Endocrine: hypoparathyroidism
Other (Hematologic/Immune): hemolytic anemia, aplastic anemia, hemophagocytic lymphohistiocytosis, systemic inflammatory response syndrome, histiocytic necrotizing lymphadenitis (Kikuchi lymphadenitis), sarcoidosis, immune thrombocytopenic purpura, solid organ transplant rejection, other transplant (including corneal graft) rejection.
Infusion-Related Reactions
A severe infusion-related reaction (Grade 3) occurred in 1 (0.2%) of 440 patients receiving ZYNYZ [see Adverse Reactions ( 6.1)]. Monitor patients for signs and symptoms of infusion‑related reactions. Interrupt or slow the rate of infusion or permanently discontinue ZYNYZ based on severity of reaction [see Dosage and Administration ( 2.2)]. Consider premedication with an antipyretic and/or an antihistamine for patients who have had previous systemic reactions to infusions of therapeutic proteins.
Complications ofAllogeneic HSCT
Fatal and other serious complications can occur in patients who receive allogeneic hematopoietic stem cell transplantation (HSCT) before or after being treated with a PD-1/PD-L1–blocking antibody. Transplant-related complications include hyperacute graft-versus-host disease (GVHD), acute GVHD, chronic GVHD, hepatic veno-occlusive disease after reduced intensity conditioning, and steroid-requiring febrile syndrome (without an identified infectious cause). These complications may occur despite intervening therapy between PD-1/PD-L1 blockade and allogeneic HSCT.
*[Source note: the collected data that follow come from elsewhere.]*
(** * The signed-request pipeline of the TikTok API client (src/index.ts)

    A shallow embedding of the three pieces of [TikTokAPI] that carry the
    behaviour of the pipeline: the constructor (the signer guard), the request
    interceptor [signRequest] and the response decoder [transformResponse].

    JavaScript values are an inductive type, objects are property lists in
    own-property order, the wall clock and the calls made to caller-supplied
    functions are threaded through an explicit [World]. *)

From Stdlib Require Import ZArith List String Ascii Bool Lia.
From Stdlib Require Import DecimalString.
Import ListNotations.

Local Open Scope string_scope.
Local Open Scope Z_scope.
Local Set Warnings "-register-all".

(** ** Values *)

Module Js.

(** A JavaScript value.  [VNum n] is the number [n] (the integral doubles, which
    is all the pipeline computes with); [VFloat lit] is a number that is not
    an integer, carried by its decimal literal; a function is a reference
    into the table of function objects of the [World]; [VHost] is any other
    object known by identity only (the cookie jar, the axios instance). *)
Inductive value : Type :=
| VUndefined
| VNull
| VBool (b : bool)
| VNum (n : Z)
| VFloat (lit : string)
| VStr (s : string)
| VArr (xs : list value)
| VObj (props : list (string * value))
| VFun (ref : nat)
| VHost (ref : nat).

(** What a [throw] carries. *)
Inductive exn : Type :=
| Error (msg : string)
| TypeError (msg : string)
| SyntaxError (msg : string)
| Raised (v : value).

(** The completion of a synchronous call. *)
Inductive completion (A : Type) : Type :=
| Returned (a : A)
| Thrown (e : exn).
Arguments Returned {A} a.
Arguments Thrown {A} e.

(** The state of a promise once the event loop has run it as far as it goes. *)
Inductive promise (A : Type) : Type :=
| Fulfilled (a : A)
| Rejected (e : exn)
| Unsettled.
Arguments Fulfilled {A} a.
Arguments Rejected {A} e.
Arguments Unsettled {A}.

(** What a function hands back: a plain value or a promise of one. *)
Inductive result : Type :=
| Plain (v : value)
| Promised (p : promise value).

(** A function object: its declared arity ([f.length]) and its behaviour,
    which is taken to depend on the arguments only (the serializer and the
    signer are given as stateless delegates). *)
Record fn : Type := mkFn {
  arity : nat;
  call : list value -> completion result
}.

(** *** Objects

    A property list is read as an object literal reads: a later definition of
    a key replaces the value and keeps the place of the first one.  The keys
    the pipeline writes ([ts], [_rticket], [url], [params]) are not array
    indices, so they never move ahead of the properties already there. *)

Definition obj : Type := list (string * value).

Fixpoint obj_set (k : string) (v : value) (o : obj) : obj :=
  match o with
  | [] => [(k, v)]
  | (k', v') :: r =>
      if String.eqb k k' then (k', v) :: r else (k', v') :: obj_set k v r
  end.

(** [{ d1, d2, ... }]: the property definitions evaluated left to right. *)
Definition obj_lit (defs : list (string * value)) : obj :=
  fold_left (fun o d => obj_set (fst d) (snd d) o) defs [].

(** [o[k]] on a property list: the last definition of [k]. *)
Fixpoint obj_get (k : string) (o : obj) : option value :=
  match o with
  | [] => None
  | (k', v) :: r =>
      match obj_get k r with
      | Some x => Some x
      | None => if String.eqb k k' then Some v else None
      end
  end.

(** [o.k] for an object: [undefined] when the property is missing. *)
Definition prop (o : obj) (k : string) : value :=
  match obj_get k o with
  | Some v => v
  | None => VUndefined
  end.

(** The keys of a property list are all different. *)
Definition uniq (o : obj) : Prop := NoDup (map fst o).

(** *** Primitive operations *)

Definition decimal (n : Z) : string := NilZero.string_of_int (Z.to_int n).

Definition is_function (v : value) : bool :=
  match v with
  | VFun _ => true
  | _ => false
  end.

(** [!v] is [negb (truthy v)]. *)
Definition truthy (v : value) : bool :=
  match v with
  | VUndefined | VNull => false
  | VBool b => b
  | VNum n => negb (n =? 0)
  | VFloat _ => true
  | VStr s => negb (String.eqb s "")
  | VArr _ | VObj _ | VFun _ | VHost _ => true
  end.

Fixpoint join (sep : string) (parts : list string) : string :=
  match parts with
  | [] => ""
  | [p] => p
  | p :: r => p ++ sep ++ join sep r
  end.

(** String conversion, as a template literal does it.  The source text of a
    function and the rendering of a host object are not known to the model:
    they get the text the default [Object.prototype.toString] would give. *)
Fixpoint to_string (v : value) : string :=
  match v with
  | VUndefined => "undefined"
  | VNull => "null"
  | VBool true => "true"
  | VBool false => "false"
  | VNum n => decimal n
  | VFloat lit => lit
  | VStr s => s
  | VArr xs =>
      join "," (map (fun x => match x with
                              | VUndefined | VNull => ""
                              | _ => to_string x
                              end) xs)
  | VObj _ => "[object Object]"
  | VFun _ => "[object Function]"
  | VHost _ => "[object Object]"
  end.

Definition result_to_string (r : result) : string :=
  match r with
  | Plain v => to_string v
  | Promised _ => "[object Promise]"
  end.

Definition chars (s : string) : list value :=
  map (fun c => VStr (String c "")) (list_ascii_of_string s).

Fixpoint indexed (i : nat) (xs : list value) : list (string * value) :=
  match xs with
  | [] => []
  | x :: r => (decimal (Z.of_nat i), x) :: indexed (S i) r
  end.

(** The own enumerable properties a spread [...v] copies. *)
Definition own_props (v : value) : list (string * value) :=
  match v with
  | VObj o => obj_lit o
  | VArr xs => indexed 0 xs
  | VStr s => indexed 0 (chars s)
  | _ => []
  end.

(** [v.length]; on a function it is the arity, which needs the table. *)
Definition length_of (code : nat -> fn) (v : value) : value :=
  match v with
  | VStr s => VNum (Z.of_nat (String.length s))
  | VArr xs => VNum (Z.of_nat (List.length xs))
  | VObj o => prop o "length"
  | VFun f => VNum (Z.of_nat (arity (code f)))
  | _ => VUndefined
  end.

(** [v.k] for a key that is neither [length] nor an array index: a
    [TypeError] on [undefined] and [null], the property of an object,
    [undefined] on anything else. *)
Definition member (v : value) (k : string) : completion value :=
  match v with
  | VUndefined | VNull =>
      Thrown (TypeError ("Cannot read property '" ++ k ++ "' of " ++ to_string v))
  | VObj o => Returned (prop o k)
  | _ => Returned VUndefined
  end.

End Js.

(** ** The world the client runs in *)

Module Run.
Import Js.

(** What the code does to its surroundings, in order. *)
Inductive event : Type :=
| EvNow (t : Z)                                   (* [new Date()] read the clock *)
| EvCall (site : string) (f : nat) (args : list value) (r : completion result)
                                                  (* the call [site(args)] ran [f] *)
| EvNewCookieJar (jar : nat)                      (* [new CookieJar()] *)
| EvAxiosCreate (inst : nat) (cfg : obj)          (* [axios.create(cfg)] *)
| EvCookieJarSupport (inst : nat)                 (* [axiosCookieJarSupport(inst)] *)
| EvUseRequestInterceptor (inst : nat) (f : value).

(** [clock i] is the epoch time in milliseconds that the [i]-th reading of
    the wall clock gives; [reads] counts the readings made so far; [code] is
    the table of function objects; [hosts] numbers the host objects made so
    far. *)
Record World : Type := mkWorld {
  clock : nat -> Z;
  reads : nat;
  code : nat -> fn;
  hosts : nat;
  trace : list event
}.

Definition log (e : event) (w : World) : World :=
  mkWorld (clock w) (reads w) (code w) (hosts w) (trace w ++ [e]).

Definition tick (w : World) : World :=
  mkWorld (clock w) (S (reads w)) (code w) (hosts w) (trace w).

Definition fresh_host (w : World) : nat * World :=
  (hosts w, mkWorld (clock w) (reads w) (code w) (S (hosts w)) (trace w)).

(** The body of an [async] function: it runs to a value, to an exception, or
    stops for good at an [await] whose promise never settles. *)
Definition Async (A : Type) : Type := World -> promise A * World.

Definition ret {A} (a : A) : Async A := fun w => (Fulfilled a, w).

Definition throw {A} (e : exn) : Async A := fun w => (Rejected e, w).

Definition bind {A B} (m : Async A) (k : A -> Async B) : Async B :=
  fun w =>
    match m w with
    | (Fulfilled a, w') => k a w'
    | (Rejected e, w') => (Rejected e, w')
    | (Unsettled, w') => (Unsettled, w')
    end.

Declare Scope async_scope.
Delimit Scope async_scope with async.
Notation "x <- m ;; k" := (bind m (fun x => k))
  (at level 100, m at next level, right associativity) : async_scope.
Local Open Scope async_scope.

Definition lift {A} (c : completion A) : Async A :=
  match c with
  | Returned a => ret a
  | Thrown e => throw e
  end.

(** [(new Date()).getTime()] *)
Definition now : Async Z :=
  fun w => let t := clock w (reads w) in (Fulfilled t, log (EvNow t) (tick w)).

(** [name(args)] for a callee already evaluated to [f]. *)
Definition invoke (name : string) (f : value) (args : list value) : Async result :=
  match f with
  | VFun id =>
      fun w =>
        let r := call (code w id) args in
        match r with
        | Returned x => (Fulfilled x, log (EvCall name id args r) w)
        | Thrown e => (Rejected e, log (EvCall name id args r) w)
        end
  | _ => throw (TypeError (name ++ " is not a function"))
  end.

(** [await r] *)
Definition await (r : result) : Async value :=
  match r with
  | Plain v => ret v
  | Promised (Fulfilled v) => ret v
  | Promised (Rejected e) => throw e
  | Promised Unsettled => fun w => (Unsettled, w)
  end.

(** Calling an [async] function never throws: it returns the promise. *)
Definition async {A} (body : Async A) : World -> completion (promise A) * World :=
  fun w => let (p, w') := body w in (Returned p, w').

End Run.

(** ** The response parser *)

Module JSONBig.
Import Js.
Local Open Scope char_scope.
Local Open Scope list_scope.

(** index.ts imports the parser from the json-bigint package and configures
    it with [storeAsString: true]; the package is not among the sources of
    the client.  This module follows the parse function of the package (its
    lib/parse.js, the 0.x releases the client was written against): a
    recursive descent over the characters of the text, with [white],
    [number], [string], [word], [array], [object] and [value] reading from
    the current character on.  Here each of them takes the remaining text
    and hands back what it read and the text left; a refusal ([error] in the
    package, which throws) is [None], and the message and position that the
    thrown object carries are not kept.

    The package decides what a number literal becomes by the length of its
    text: a literal of more than 15 characters is handed back as that text
    (the [storeAsString] option), any other as a number. *)

Definition is_digit (c : ascii) : bool :=
  ((48 <=? nat_of_ascii c) && (nat_of_ascii c <=? 57))%nat.

Definition digit_val (c : ascii) : Z := Z.of_nat (nat_of_ascii c) - 48.

Definition digits_val (ds : list ascii) : Z :=
  fold_left (fun a c => 10 * a + digit_val c) ds 0.

(** [ch && ch <= ' '] *)
Definition is_white (c : ascii) : bool := (nat_of_ascii c <=? 32)%nat.

(** [white()]: skip what is blank. *)
Fixpoint white (s : list ascii) : list ascii :=
  match s with
  | c :: r => if is_white c then white r else s
  | [] => []
  end.

(** [while (ch >= '0' && ch <= '9') { string += ch; next(); }]: the longest
    prefix of digits, and what follows it. *)
Fixpoint span_digits (s : list ascii) : list ascii * list ascii :=
  match s with
  | c :: r =>
      if is_digit c then let (ds, rest) := span_digits r in (c :: ds, rest)
      else ([], s)
  | [] => ([], [])
  end.

(** *** Numbers *)

(** The parts [number()] collects into its [string]: the sign, the digits
    ahead of the point, the digits after a point when there is one, and the
    exponent when there is one (its letter, its sign when written, its
    digits).  Each run of digits may be empty. *)
Record numeral : Type := mkNumeral {
  negative : bool;
  int_digits : list ascii;
  fraction : option (list ascii);
  exponent : option (ascii * option ascii * list ascii)
}.

Definition sign_text (neg : bool) : list ascii := if neg then ["-"] else [].

Definition fraction_text (fr : option (list ascii)) : list ascii :=
  match fr with
  | Some fd => "." :: fd
  | None => []
  end.

Definition exponent_text (ex : option (ascii * option ascii * list ascii)) : list ascii :=
  match ex with
  | Some (e, Some sg, ed) => e :: sg :: ed
  | Some (e, None, ed) => e :: ed
  | None => []
  end.

(** The text of a literal, [string] at the end of [number()]. *)
Definition numeral_text (n : numeral) : list ascii :=
  sign_text (negative n) ++ int_digits n ++ fraction_text (fraction n)
  ++ exponent_text (exponent n).
(** Modelled from the spec: the builder context (BuilderProvider), whose
    [addElement], [moveElement] and [removeElement] the handler calls, is
    not among the sources. Section 4.1: an index is clamped into
    [0, length]; without an index the element is appended. *)
Definition insertAt {A : Type} (index : option Z) (x : A) (l : list A) : list A :=
  match index with
  | None => l ++ [x]
  | Some i =>
      let k := Z.to_nat (Z.max 0 (Z.min i (Z.of_nat (length l)))) in
      take k l ++ x :: drop k l
  end.

(** Modelled from the spec: the builder context is not among the sources.
    A node with its children replaced, every other field kept. *)
Definition withChildren (e : BuilderElement) (ch : list BuilderElement) : BuilderElement :=
  mkElement (el_id e) (el_type e) (el_content e) (el_props e) (Some ch).

(** Modelled from the spec: the builder context is not among the sources.
    Section 4.1, insert with a container id: the children of the node
    matching the id, the first one in the order [find] searches; [None]
    when no node matches. *)
Fixpoint updateInElement (cid : string)
    (f : list BuilderElement -> list BuilderElement) (e : BuilderElement)
    : option BuilderElement :=
  if String.eqb (el_id e) cid then Some (withChildren e (f (default [] (el_children e))))
  else
    match el_children e with
    | Some children =>
        withChildren e <$>
        (fix loop (l : list BuilderElement) : option (list BuilderElement) :=
           match l with
           | [] => None
           | c :: cs =>
               match updateInElement cid f c with
               | Some c' => Some (c' :: cs)
               | None => cons c <$> loop cs
               end
           end) children
    | None => None
    end.

(** Modelled from the spec: the builder context is not among the sources.
    The same search along a sequence of siblings. *)
Fixpoint updateChildren (cid : string)
    (f : list BuilderElement -> list BuilderElement) (l : list BuilderElement)
    : option (list BuilderElement) :=
  match l with
  | [] => None
  | c :: cs =>
      match updateInElement cid f c with
      | Some c' => Some (c' :: cs)
      | None => cons c <$> updateChildren cid f cs
      end
  end.

(** Modelled from the spec: the builder context is not among the sources.
    Section 4.1, [insert(newElement, index?, containerId?)]: the root
    sequence without a container id, a no-op when the container does not
    exist. *)
Definition insert (newElement : BuilderElement) (index : option Z)
    (container : option string) (tree : list BuilderElement) : list BuilderElement :=
  match container with
  | None => insertAt index newElement tree
  | Some cid => default tree (updateChildren cid (insertAt index newElement) tree)
  end.
(* ===== verification/Prelude.v ===== *)
(** * consensus-lab: a verification development (root file)

    consensus-lab is a replicated key-value store on Raft, written in Go.  A
    node process ([cmd/node], [internal/app]) runs a Raft node
    ([internal/consensus/raft]) with its storage, a key-value service
    ([internal/service], [internal/kv]) that proposes commands to the node and
    applies what the node delivers, and the gRPC servers of both
    ([internal/transport]).  A command-line client ([cmd/client]) talks to the
    key-value servers and shows a table of the admin reports of the nodes.

    This file is the prelude: [int64] arithmetic ([i64], [+!], [-!]), panics
    ([outcome]), Go errors ([error], [result]), slices with Go's index panics
    ([zget], [slice_from], [slice_to]), record update and the shared tactics.

    ** How the code is modelled

    Go code under a lock is a function from the state to the new state: a Go
    struct is a record with the field names of the code, [Ret]/[Panic] an
    expression that may index out of range, [Val]/[Err] a Go error result.
    Code that releases a lock in the middle is cut there into several
    functions, and the goroutines are the interleavings of the pieces, as step
    relations.  Maps are stdpp's [gmap]; where Go iterates over a map in an
    unspecified order the model takes the order of [elements] or the property
    holds for every order, as the definition says.

    ** Files and sources

    The Raft node ([internal/consensus/raft]):
    - Types: [types.go] and the messages; Storage: [storage.go] (class
      [Storage], its laws [StorageContract]) and [storage_memory.go];
      JsonStorage: [storage_json.go], the files written system call by system
      call; Timing: [metrics_timing.go]; Node: [node.go], [tracing.go],
      [NewNode];
    - Handlers: [rpc_handlers.go], [consensus.go], the locked sections of
      [snapshot.go], [replication.go]; Replication: [election.go] and the
      leader's half of replication; ApplyLoop: [apply.go] as a machine with a
      program counter; Transport: [internal/transport/grpc/raft]; Admin:
      [admin.go] and [internal/transport/grpc/admin].

    Its correctness: LogSpec (the reference [merge]), AppendSpec,
    AppendProtocol, CommitSpec, SnapshotSpec, CatchUp are about one or two
    nodes; Recovery and Durability about crashes; Replica and Delivery about
    the handlers and the apply loop of a replica in every interleaving;
    VoteSafety and Cluster about elections among replicas on an adversarial
    network; RaftSpec is the abstract protocol and its safety, Network the
    replicas that replicate a log to each other, Refinement, Simulation and
    SimElection the simulation between them, RaftSafety what follows.

    The key-value service: Utf8, Json and GoJson are the part of
    [encoding/json] the program relies on; KvStore: [internal/kv]; KvService:
    [internal/service/kv.go] over the class [Consensus]; KvEngine: the Raft
    node as an instance of it; KvSpec: the service against the replay of the
    log; KvReplica: node, apply loop and service together; KvClient:
    [internal/transport/grpc/kv].

    The processes: GoStrings: the string functions of the Go library;
    AppConfig: [internal/app/config.go]; Process: the rest of [internal/app],
    [cmd/node/main.go], the life of a node; AdminRows, AdminTable,
    AdminScreen: [cmd/client/admin.go]; Cli: [cmd/client/main.go]; Metrics:
    [internal/observability/metrics].

    ** What the theorems show

    - C1 to C4 (RaftSafety): the network implements the abstract protocol;
      state machine safety, leader completeness and log matching across
      elections, replication, crashes and restarts.
    - C5 to C7 (Cluster): election safety under any requests, reordering,
      duplication, storage failures and crashes; every leader has a quorum;
      votes are durable; a cluster of one member never has a leader
      ([single_node_no_leader]).
    - C8 to C11, C13 and C14 (AppendProtocol): what every AppendEntries
      leaves, and that it keeps the committed entries when the request
      contradicts none of them; what a success and a rejection mean, the
      requests a leader builds, one round for a peer, and the race that makes
      the leader panic.
    - C12 (CatchUp): the progress a leader records after an exchange, and the
      agreement of the two logs up to there.
    - C15 to C20 (CommitSpec, SnapshotSpec, CatchUp): the commit rule,
      proposals, backing off, compaction, snapshots of the leader, and that
      a follower is brought up to date in a bounded number of exchanges.
    - C21 to C26 (Durability, Delivery): crash recovery, a crash inside a
      compaction, the order and completeness of delivery, when the apply loop
      panics, and the entry a failed compaction loses.
    - C27 to C33 (KvStore, KvSpec, KvReplica): snapshots and commands read
      back as written, the store is the replay of the committed log, waiters
      are woken, and two ways in which [waitApplied] goes wrong.
    - C34 to C40: what the JSON storage keeps of the contract whichever system
      call fails; an RPC is the call of the handler, errors as statuses; the
      leader search of the client; the configuration, setting by setting; a
      node process starts without a panic and closes what it opened, two
      failures apart ([metrics_failure_leaks], [tracing_failure_leaks]); the
      admin report, field by field; the admin screen, whatever it is sent.
    Besides these, AppConfig shows that the peer map is exactly the listed
    peers ([peer_addr_map_exact]), and Cli that a batch prints one numbered
    record per request ([batch_output]) and that the client leaves nothing
    open ([run_closes]), and Metrics that no report panics, that counters only
    grow and that a second registration reuses the first one's collectors.

    ** Bounds and fuel

    The invariant [wf] asks that the last index is below the largest
    [int64]; terms are bounded in the same way where they are incremented.
    Durations, times and lengths are [Z].  [advanceLoop] runs on the number of
    indices between the candidate and the commit index, which is the number
    of turns of the loop ([advanceLoop_spec]); [applyRun] and [catchUp] take
    their fuel as an argument and C25 and C20 say how much is enough;
    [rune_count_from] consumes a byte per unit; the parser of Json takes the
    length of its text.

    ** Assumptions

    Named hypotheses and class instances stand for what is not under src/:
    the laws of a storage ([StorageContract], with instances for
    [InMemoryStorage] and for [FaultyStorage], which adds failing writes to
    it; the JSON storage has no instance but the theorem C34, which excepts
    an empty log at base 0; [ReliableStorage] where writes succeed), gRPC (an RPC is
    answered by the handler or fails), [rand.Perm] (any permutation), lipgloss
    (class [Terminal]: a style takes no column), a Prometheus registry (class
    [RegistererLaws], with an instance), and the functions that answer for the
    operating system in [World] and [call].

    ** Not modelled

    The calls of the metrics from the node and the service are left out of
    their definitions: nothing reads them back.  Timers are left to the
    scheduler: every order of timeouts is allowed.  Loggers and spans have no
    effect on the state.  The generated gRPC stubs, the registration of
    handlers on the servers, the HTTP handlers of pprof, and the top-level
    flags of the client are calls into libraries.  The Network has no log
    compaction (the default, [SnapshotEvery = 0]); compaction and snapshots
    are in the results about one replica.  [strings.ToLower] is modelled on
    ASCII letters. *)

From Stdlib Require Export ZArith Lia.
From stdpp Require Export base tactics list gmap strings numbers option.

Declare Scope go_scope.
Delimit Scope go_scope with go.
Open Scope go_scope.
Open Scope Z_scope.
Follow patients closely for evidence of transplant-related complications and intervene promptly. Consider the benefit versus risks of treatment with a PD-1/PD-L1–blocking antibody prior to or after an allogeneic HSCT.
Embryo-Fetal Toxicity
Based on its mechanism of action, ZYNYZ can cause fetal harm when administered to a pregnant woman. Animal studies have demonstrated that inhibition of the PD-1/PD-L1 pathway can lead to increased risk of immune-mediated rejection of the developing fetus, resulting in fetal death. Advise women of the potential risk to a fetus. Advise females of reproductive potential to use effective contraception during treatment with ZYNYZ and for 4 months after the last dose [see Use in Specific Populations ( 8.1, 8.3)].